### Problem
What follows is a set of records. Repeat every one of them exactly.

### Given records

(** * MacroPad Mini firmware (3keys_1knob.c): model and verified properties

    A shallow embedding of the firmware's data and control code.  The
    firmware keeps its state in [__idata] globals and in the locals of
    [main]; here the globals are a record [Globals] threaded through every
    function, and the locals of [main] are a record [Locals] threaded
    through the body of the polling loop.  The external collaborators
    (USB HID keyboard, NeoPixel strip, data flash, pins) appear as a log of
    emitted reports, as nothing, as a function from addresses to bytes and
    as a record of sampled pin levels. *)

From Stdlib Require Import ZArith List Bool Lia.
Import ListNotations.
Local Open Scope Z_scope.

(* ================================================================== *)
(** ** Machine integers *)

(** [uint8_t] and [int8_t] values are integers; the wrap-around of a store
    into a narrow variable is written out. *)
Definition u8 (z : Z) : Z := z mod 256.
Definition s8 (z : Z) : Z := (z + 128) mod 256 - 128.

Definition b2z (b : bool) : Z := if b then 1 else 0.

(* ================================================================== *)
(** ** Data model *)

Inductive Event : Type :=
| NONE | KEY1 | KEY2 | KEY3 | ENC_SW | ENC_CW | ENC_CCW
| KEY12 | KEY23 | KEY13 | ENC_SW_CW | ENC_SW_CCW.

Record RGB : Type := { r : Z; g : Z; b : Z }.

(** The [char] fields hold the byte read from flash; they are kept as the
    bit pattern 0..255 (the code only compares them with 0, converts them
    to [uint8_t], or hands them to the keyboard). *)
Record Chars : Type := {
  mod1 : Z;  char1 : Z;
  mod2 : Z;  char2 : Z;
  mod3 : Z;  char3 : Z;
  modSW : Z; charSW : Z;
  modCW : Z; charCW : Z;
  modCCW : Z; charCCW : Z;
  mod12 : Z; char12 : Z;
  mod23 : Z; char23 : Z;
  mod13 : Z; char13 : Z;
  swcharCW : Z;
  swcharCCW : Z;
  swmodCW : Z;
  swmodCCW : Z
}.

### Reply
(** * MacroPad Mini firmware (3keys_1knob.c): model and verified properties

    A shallow embedding of the firmware's data and control code.  The
    firmware keeps its state in [__idata] globals and in the locals of
    [main]; here the globals are a record [Globals] threaded through every
    function, and the locals of [main] are a record [Locals] threaded
    through the body of the polling loop.  The external collaborators
    (USB HID keyboard, NeoPixel strip, data flash, pins) appear as a log of
    emitted reports, as nothing, as a function from addresses to bytes and
    as a record of sampled pin levels. *)

From Stdlib Require Import ZArith List Bool Lia.
Import ListNotations.
Local Open Scope Z_scope.

(* ================================================================== *)
(** ** Machine integers *)

(** [uint8_t] and [int8_t] values are integers; the wrap-around of a store
    into a narrow variable is written out. *)
Definition u8 (z : Z) : Z := z mod 256.
Definition s8 (z : Z) : Z := (z + 128) mod 256 - 128.

Definition b2z (b : bool) : Z := if b then 1 else 0.

(* ================================================================== *)
(** ** Data model *)

Inductive Event : Type :=
| NONE | KEY1 | KEY2 | KEY3 | ENC_SW | ENC_CW | ENC_CCW
| KEY12 | KEY23 | KEY13 | ENC_SW_CW | ENC_SW_CCW.

Record RGB : Type := { r : Z; g : Z; b : Z }.

(** The [char] fields hold the byte read from flash; they are kept as the
    bit pattern 0..255 (the code only compares them with 0, converts them
    to [uint8_t], or hands them to the keyboard). *)
Record Chars : Type := {
  mod1 : Z;  char1 : Z;
  mod2 : Z;  char2 : Z;
  mod3 : Z;  char3 : Z;
  modSW : Z; charSW : Z;
  modCW : Z; charCW : Z;
  modCCW : Z; charCCW : Z;
  mod12 : Z; char12 : Z;
  mod23 : Z; char23 : Z;
  mod13 : Z; char13 : Z;
  swcharCW : Z;
  swcharCCW : Z;
  swmodCW : Z;
  swmodCCW : Z
}.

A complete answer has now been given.